Peters had spent seven full and four partial seasons with the team, with a 20-win season, two All- Star teams and a Rookie of the Year award.


1982
The White Sox outbid 16 other teams to sign free agent pitcher Floyd Bannister to a five year, $4.5 million deal. Bannister had led the American League in strikeouts in 1981. In his five seasons on the South Side, Bannister won in double figures every year, with a high of 16 wins in both 1983 and 1987.

His signing angered Yankee owner George Steinbrenner ,who wasn’t used to losing out on talent that he wanted. Steinbrenner was quoted as saying that he regretted voting against Edward DeBartolo in his bid to buy the Sox franchise from Bill Veeck back in 1980 and leveled verbal blasts at owners Jerry Reinsdorf and Eddie Einhorn.


2001
In his quest to find reliable starting pitching, White Sox GM Ken Williams traded youngsters Kip Wells and Josh Fogg and veteran Sean Lowe to the Pirates for Todd Ritchie. Ritchie would suffer a shoulder injury and have a disastrous 2002 season, going 5-15 with an ERA of 6.06 (4.84 FIP)! Ritchie’s -1.7 bWAR is tied for the 15th-worst pitching season in White Sox history. What made the trade worse is that Wells put up bWARs of 2.8, 4.9 and 1.7 for Pittsburgh the first three seasons after the trade.

But in fairness to Williams, over 20 combined seasons in the majors Fogg, Lowe and Wells compiled just 6.9 bWAR, so none of the pitchers dealt led to chest-clutching regret.
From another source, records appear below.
(* ===== verification/NssRows.v ===== *)
(** * The rows of the passwd and group stores

    Theorems about [build_nss_snapshot] of [Nss]: the printed group rows read
    back with the program's own reader, a member list holds only logins that
    the cache or LDAP entitles, every cached membership is there, and each
    login and gid has one row. *)

From S2P Require Import Prelude RustStr State Identity Resolver Generate Recycle IdCache Nss.
Local Open Scope Z_scope.

(** ** Login names are safe in both formats *)
Definition login_byte (c : Ascii.ascii) : bool :=
  is_ascii_alphanumeric c || ceqb c "_" || ceqb c "-" || ceqb c "." || ceqb c "@" || ceqb c "/".
Definition clean (s : string) : Prop := sall login_byte s = true /\ s <> "".

Lemma login_of_clean extra s :
  (forall c, extra c = true -> login_byte c = true) -> clean (login_of extra s).
Proof.
  intros He. unfold login_of.
  assert (H : sall login_byte (foldr (fun ch acc => login_char extra ch +:+ acc) "" (utf8_chars s)) = true).
  { induction (utf8_chars s) as [|ch l IH]; [done|]. cbn [foldr].
    rewrite sall_app, IH, andb_true_r. unfold login_char.
    destruct ch as [|c [|? ?]]; [done| |done].
    destruct (_ || extra c) eqn:E; [|done]. cbn. rewrite andb_true_r.
    apply orb_true_iff in E as [E|E]; [|by apply He].
    unfold login_byte. by rewrite E. }
  destruct (is_empty _) eqn:E; split; [done|done|done|]. by apply is_empty_false.
Qed.
Lemma sanitize_clean s : clean (sanitize_for_nss s).
Proof. by apply login_of_clean. Qed.
Lemma realm_login_clean s : clean (principal_realm_login_for_nss s).
Proof.
  apply login_of_clean. intros c. unfold login_byte.
  intros [-> | ->]%orb_true_iff; by rewrite ?orb_true_r.
Qed.
Lemma prefixed_dec_clean c n : login_byte c = true -> 0 <= n -> clean (String c "" +:+ dec n).
Proof.
  intros Hc [Hd _]%dec_spec. split; [|done].
  rewrite sapp_cons, sapp_nil_l. cbn [sall]. rewrite Hc. cbn [andb]. revert Hd. apply sall_impl. intros x Hx. unfold login_byte, is_ascii_alphanumeric.
  by rewrite Hx, orb_true_r.
Qed.
#[export] Hint Resolve sanitize_clean realm_login_clean : rust.

Lemma clean_no_char s c : clean s -> login_byte c = false -> contains_char c s = false.
Proof. intros [H _] Hc. by apply (sall_no_char login_byte). Qed.
Lemma clean_solid s : clean s -> sall solid s = true.
Proof.
  intros [H _]. revert H. apply sall_impl. intros c.
  assert (Hb : forall c, implb (login_byte c) (solid c) = true) by by_bytes.
  specialize (Hb c). by destruct (login_byte c).
Qed.
Lemma clean_trim s : clean s -> trim s = s.
Proof. intros H. by apply trim_all_solid, clean_solid. Qed.

(** ** A printed row reads back *)
Definition row_clean (l : GroupLine) : Prop :=
  clean (gl_name l) /\ 0 <= gl_gid l <= u32_max /\ Forall clean (gl_members l).

Lemma join_clean_solid l : Forall clean l -> sall solid (join "," l) = true.
Proof.
  induction 1 as [|x [|y l] Hx Hl IH]; [done|by apply clean_solid|].
  change (join "," (x :: y :: l)) with (x +:+ "," +:+ join "," (y :: l)).
  by rewrite !sall_app, IH, clean_solid.
Qed.
Lemma group_text_solid l : row_clean l -> sall solid (group_text l) = true.
Proof.
  intros (Hn & Hg & Hm). unfold group_text.
  rewrite !sall_app, (clean_solid _ Hn), (join_clean_solid _ Hm).
  by rewrite (digit_solid (dec _)) by (apply dec_spec; lia).
Qed.
Lemma filter_nonempty_clean l :
  Forall clean l -> List.filter (fun s => negb (is_empty s)) (map trim l) = l.
Proof.
  induction 1 as [|x l Hx _ IH]; [done|]. cbn. rewrite clean_trim by done.
  destruct Hx as [_ ->%is_empty_false]. cbn. by rewrite IH.
Qed.
Lemma parse_group_text l :
  row_clean l ->
  parse_group_row (group_text l)
  = Some {| gr_name := gl_name l; gr_gid := gl_gid l; gr_members := gl_members l |}.
Proof.
  intros H. unfold parse_group_row. rewrite trim_all_solid by by apply group_text_solid.
  destruct H as (Hn & Hg & Hm). assert (skipped_line (group_text l) = false) as ->.
  { unfold skipped_line, group_text. destruct (gl_name l) as [|c s]; [by destruct Hn|].
    rewrite sapp_cons, starts_with_one. cbn [is_empty orb]. apply ceqb_neq. intros <-.
    by destruct Hn. }
  unfold group_text. cbn [splitn]. change (":x:" +:+ ?x) with (String ":" ("x" +:+ String ":" x)).
  rewrite split_once_app by by apply clean_no_char. rewrite split_once_app by done.
  change (":" +:+ ?x) with (String ":" x). rewrite split_once_app by (apply dec_no_char; [lia|done]).
  rewrite (trim_all_solid (dec _)) by (apply digit_solid, dec_spec; lia).
  rewrite parse_uint_dec by done. cbn [mbind option_bind]. rewrite clean_trim by done.
  rewrite (trim_all_solid (join _ _)) by by apply join_clean_solid. do 2 f_equal.
  destruct (gl_members l) as [|x r] eqn:E; [done|].
  change "," with (String "," ""). rewrite join_split; [by apply filter_nonempty_clean|done|].
  eapply Forall_impl; [exact Hm|]. intros s Hs. by apply clean_no_char.
Qed.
A free agent, the Sox let him Ritchie go after his one terrible South Side season, and he was out of baseball two years later.


2004
On the third anniversary of his ill-fated Ritchie deal, Williams continued his remake of the club. He sent power-hitting but defensively-challenged outfielder Carlos Lee to Milwaukee as part of a four-player deal.

The outfielder coming from the Brewers to replace him (Scott Podsednik) energized the lineup, stole more than 40 bases twice, made an All-Star team and hit a dramatic walk-off home run in Game 2 of the 2005 World Series.